I'm not the first person to lose a parent. I know that it is nature's way, if she is kind, that one loses one's parents.

But even though I'm fast approaching 40, I find myself a little bit lost without my father. He'd long since stopped providing anything to me aside from his love and unconditional support, but I still have moments when I ask myself just what the hell I'm going to do without his steadying presence in my life. With no disrespect to my mother, who raised us well and in a house full of love and happiness, it was my dad who taught me the big life lessons - what it really means to be a man, how one should act even when no-one is looking, that kind of thing. He very much made me the man I am and now he is gone, irrevocably and permanently.

And, eleven days after the fact, there are still days where it all seems a little too much to bear. Everyone I hear from who's lost a parent says the same exact thing: You never stop missing them, ever ever ever. The pain might lessen but it just never goes completely away. And that seems awfully big to me - maybe a little too big right now.
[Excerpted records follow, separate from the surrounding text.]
Lemma assignDefault_listing shape acc :
  NoDup (keys acc ++ keys shape) ->
  fold_left assignDefault shape acc = acc ++ flat_map defaultEntry shape.
Proof.
  revert acc. induction shape as [|[k t] rest IH]; intros acc Hnd; simpl.
  - now rewrite app_nil_r.
  - unfold assignDefault at 2, defaultEntry at 1. simpl.
    destruct (defaultFor t) as [v|].
    + rewrite set_fresh.
      * rewrite IH; [now rewrite <- app_assoc|].
        unfold keys. rewrite map_app. simpl. rewrite <- app_assoc. exact Hnd.
      * apply NoDup_remove_2 in Hnd. intros Hin. apply Hnd.
        apply in_or_app. now left.
    + apply IH. apply NoDup_remove_1 in Hnd. exact Hnd.
Qed.

(** X8.  For an object schema with distinct property names, the synthesized
    tree lists, in the order of the shape, exactly the properties whose own
    schema is a default wrapper, an array, an object, a boolean, a number or
    a string, each with the value [defaultFor] gives; every other property
    is left out. *)
Theorem defaults_list_the_assignable_properties
    (shape : list (string * ZodType)) :
  NoDup (keys shape) ->
  generateDefaultValues (ZodObject shape) = flat_map defaultEntry shape.
Proof.
  intros Hnd. rewrite generateDefaultValues_object.
  now rewrite (assignDefault_listing shape []).
Qed.

Lemma defaults_list_the_assignable_properties_witness :
  NoDup (keys [("name", ZodString []); ("age", ZodNumber []);
               ("active", ZodBoolean);
               ("tags", ZodArray (ZodString []) None None);
               ("born", ZodDate)])
  /\ generateDefaultValues
       (ZodObject [("name", ZodString []); ("age", ZodNumber []);
                   ("active", ZodBoolean);
                   ("tags", ZodArray (ZodString []) None None);
                   ("born", ZodDate)])
     = [("name", VStr ""); ("age", VNum 0); ("active", VBool false);
        ("tags", VArr [])].
Proof.
  assert (Hnd : NoDup (keys [("name", ZodString []); ("age", ZodNumber []);
                             ("active", ZodBoolean);
                             ("tags", ZodArray (ZodString []) None None);
                             ("born", ZodDate)])).
  { repeat constructor; simpl; intuition discriminate. }
  split; [exact Hnd|].
  now rewrite (defaults_list_the_assignable_properties _ Hnd).
Defined.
My mother, my brothers, and I will all eventually normalize. I am aware of the amazing healing power of Father Time. I wish life had a fast-forward button, but as it is we're all just going to have to drag our asses through each day until memory brings a smile instead of a lump in one's throat and a tear to one's eye.

Thanks for listening. Do me a favor: if you still have your parents, give them a big hug when you see them.